100                   CHAMMY AND CIIAMMIETTA.

Fortunately, these most illustrious relatives, who once swarmed alive and dreadful in the mud of warm lagoons, swallowing all that came before them (especially their own relations), are now only to be seen mapped out in mortar, where their ghastly fossil skeletons show us what dragons of fifty or sixty feet long were like, and help us to feel thankful they all died before our day.
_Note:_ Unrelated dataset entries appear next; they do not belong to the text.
(* ===== verification/Caches.v ===== *)
(** The theorems about the caches, the inode numbers, the configuration and the
    descriptor table of the wrapper. *)

From S2P Require Import Prelude Hashes Coding WriteBatch Inode DCache Cache Kv ICache Posix Properties State TableFS FsInv FsOps FsRename FsFile FsDir FsMount FsWrapper Scenario FsCorrect.

Set Default Proof Using "Type".

(** * The dentry cache *)

Inductive dc_op : Type := DFind (k : tfs_meta_key_t) | DInsert (k : tfs_meta_key_t) (v : Z) | DEvict (k : tfs_meta_key_t).

(** The answers to the lookups of a sequence of operations. *)
Fixpoint dc_run (ops : list dc_op) : prog DentryCache (list (tfs_meta_key_t * option Z)) :=
  match ops with
  | [] => ret []
  | DFind k :: ops' => r <- Find k ;; rs <- dc_run ops' ;; ret ((k, r) :: rs)
  | DInsert k v :: ops' => Insert k v ;;; dc_run ops'
  | DEvict k :: ops' => Evict k ;;; dc_run ops'
  end.

(** What a cache that forgot nothing would answer. *)
Fixpoint dc_answers (ops : list dc_op) (m : gmap tfs_meta_key_t Z) : list (tfs_meta_key_t * option Z) :=
  match ops with
  | [] => []
  | DFind k :: ops' => (k, m !! k) :: dc_answers ops' m
  | DInsert k v :: ops' => dc_answers ops' (<[k := v]> m)
  | DEvict k :: ops' => dc_answers ops' (delete k m)
  end.

(** The same answer, or none. *)
Definition dc_weaker (a b : tfs_meta_key_t * option Z) : Prop := a.1 = b.1 /\ (a.2 = None \/ a.2 = b.2).

Lemma dc_run_spec ops dc m :
  dc_inv dc -> (forall k v, dc_view dc k = Some v -> m !! k = Some v) ->
  exists rs dc', dc_run ops dc = Ret rs dc' /\ dc_inv dc' /\ maxsize dc' = maxsize dc /\
    Forall2 dc_weaker rs (dc_answers ops m).
Proof.
  revert dc m. induction ops as [|[k|k v|k] ops IH]; intros dc m Hinv Hm; cbn [dc_run dc_answers].
  - exists [], dc. by split_and!.
  - destruct (Find_inv dc k Hinv) as (dc1 & Hf & Hi1 & Hv1 & Hs1).
    destruct (IH dc1 m Hi1) as (rs & dc' & Hr & Hi & Hs & Hall); [intros k' v'; rewrite Hv1; apply Hm|].
    exists ((k, dc_view dc k) :: rs), dc'. split_and!; [|done|congruence|].
    + erewrite bind_Ret by exact Hf. by erewrite bind_Ret by exact Hr.
    + constructor; [|done]. split; [done|]. cbn [snd]. destruct (dc_view dc k) as [v|] eqn:E; [|by left].
      right. by rewrite (Hm k v E).
  - destruct (Insert_inv dc k v Hinv) as (dc1 & Hf & Hi1 & Hs1 & Hv1 & _).
    destruct (IH dc1 (<[k := v]> m) Hi1) as (rs & dc' & Hr & Hi & Hs & Hall).
    { intros k' v' H. destruct (Hv1 k' v' H) as [[-> ->]|[Hne Hk]]; [by rewrite lookup_insert_eq|].
      rewrite lookup_insert_ne by done. by apply Hm. }
    exists rs, dc'. split_and!; [|done|congruence|done]. by erewrite bind_Ret by exact Hf.
  - destruct (Evict_inv dc k Hinv) as (dc1 & Hf & Hi1 & Hs1 & Hv1).
    destruct (IH dc1 (delete k m) Hi1) as (rs & dc' & Hr & Hi & Hs & Hall).
    { intros k' v'. rewrite Hv1. case_decide; [done|]. rewrite lookup_delete_ne by done. apply Hm. }
    exists rs, dc'. split_and!; [|done|congruence|done]. by erewrite bind_Ret by exact Hf.
Qed.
But those far-off cousins of the great dragons (Chammy and Chammietta) were saurians of the air, and not of the water—living their lives amongst trees, and flowers, and birds; carnivorous, indeed, as the rest of their race, but swallowing nothing larger than blue-bottles.

They were caught at the Cape of Good Hope about a month before they sailed for England, and seemed to have resented captivity extremely—poor Chammietta arriving with poor little toes crippled for life, injured in clinging to the wires of the cage in her frantic effort for liberty.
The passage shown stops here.